PROBLEM DESCRIPTION -> Repeat, without any change, the entries presented below.

BEGIN DATA SHOWN

(** C3 as stated fails: two steps with the same number are both returned,
    so the step numbers are not strictly increasing. *)
Lemma equal_step_numbers_are_kept :
  ∃ data,
    getSteps (Some (doubleQuoted "{'total_power_consumption_kwh': 1, 'power_consumption_breakdown': [], 'steps': [{'step': 1, 'title': 'Cut', 'description': ''}, {'step': 1, 'title': 'Weld', 'description': ''}]}"))
    = Ok data
    ∧ Step.step <$> ProjectData.steps data = [1; 1]%Z
    ∧ ¬ Sorted Z.lt (Step.step <$> ProjectData.steps data).
Proof.
  eexists. split; [vm_compute; reflexivity|]. split; [done|].
  cbn. intros H. inversion H as [|? ? _ Hd]. inversion Hd. lia.
Qed.

(** ** The translation lookup *)

Section Translations.

Lemma lower_idemp a : Js.lower (Js.lower a) = Js.lower a.
Proof. destruct a as [[] [] [] [] [] [] [] []]; by vm_compute. Qed.

Lemma toLowerCase_idemp s :
  Js.toLowerCase (Js.toLowerCase s) = Js.toLowerCase s.
Proof. induction s as [|a s IH]; [done|]. cbn. by rewrite lower_idemp, IH. Qed.

End Translations.
(** * RetroChat backend: the real-time messaging gateway

    A shallow embedding of the gateway ([events.gateway.ts]), the presence
    adapter ([redis.service.ts]), the persistence calls it makes
    ([chat.service.ts], [group-message.service.ts], [groups.service.ts]) and
    the two style schedulers and generators ([style-profile.service.ts],
    [ai-friend.service.ts], [group-ai-profile.service.ts],
    [group-ai.service.ts]).  Beside the gateway path: the queries and read
    receipts of [chat.service.ts] and [group-message.service.ts] that the
    REST controllers call, the membership methods of [groups.service.ts],
    the agent ids of [group-ai-init.service.ts], and the weighting and the
    contribution count of [group-ai-style-analysis.service.ts].

    Conventions.
    - An [async] method is a computation in the monad [M]: it reads and
      writes the [World], may throw an [Exn], and appends to the list of
      emitted socket events.  A handler runs from start to end without
      another handler interleaving at its [await]s.
    - [Logger] calls have no effect on the world and are left out.
    - Strings are byte strings; JavaScript truthiness of a string is
      non-emptiness. *)

From Stdlib Require Import ZArith Lia Ascii Floats Uint63.
From stdpp Require Import gmap strings pretty sorting.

END DATA SHOWN

RESPONSE AREA ->
(** C3 as stated fails: two steps with the same number are both returned,
    so the step numbers are not strictly increasing. *)
Lemma equal_step_numbers_are_kept :
  ∃ data,
    getSteps (Some (doubleQuoted "{'total_power_consumption_kwh': 1, 'power_consumption_breakdown': [], 'steps': [{'step': 1, 'title': 'Cut', 'description': ''}, {'step': 1, 'title': 'Weld', 'description': ''}]}"))
    = Ok data
    ∧ Step.step <$> ProjectData.steps data = [1; 1]%Z
    ∧ ¬ Sorted Z.lt (Step.step <$> ProjectData.steps data).
Proof.
  eexists. split; [vm_compute; reflexivity|]. split; [done|].
  cbn. intros H. inversion H as [|? ? _ Hd]. inversion Hd. lia.
Qed.

(** ** The translation lookup *)

Section Translations.

Lemma lower_idemp a : Js.lower (Js.lower a) = Js.lower a.
Proof. destruct a as [[] [] [] [] [] [] [] []]; by vm_compute. Qed.

Lemma toLowerCase_idemp s :
  Js.toLowerCase (Js.toLowerCase s) = Js.toLowerCase s.
Proof. induction s as [|a s IH]; [done|]. cbn. by rewrite lower_idemp, IH. Qed.

End Translations.
(** * RetroChat backend: the real-time messaging gateway

    A shallow embedding of the gateway ([events.gateway.ts]), the presence
    adapter ([redis.service.ts]), the persistence calls it makes
    ([chat.service.ts], [group-message.service.ts], [groups.service.ts]) and
    the two style schedulers and generators ([style-profile.service.ts],
    [ai-friend.service.ts], [group-ai-profile.service.ts],
    [group-ai.service.ts]).  Beside the gateway path: the queries and read
    receipts of [chat.service.ts] and [group-message.service.ts] that the
    REST controllers call, the membership methods of [groups.service.ts],
    the agent ids of [group-ai-init.service.ts], and the weighting and the
    contribution count of [group-ai-style-analysis.service.ts].

    Conventions.
    - An [async] method is a computation in the monad [M]: it reads and
      writes the [World], may throw an [Exn], and appends to the list of
      emitted socket events.  A handler runs from start to end without
      another handler interleaving at its [await]s.
    - [Logger] calls have no effect on the world and are left out.
    - Strings are byte strings; JavaScript truthiness of a string is
      non-emptiness. *)

From Stdlib Require Import ZArith Lia Ascii Floats Uint63.
From stdpp Require Import gmap strings pretty sorting.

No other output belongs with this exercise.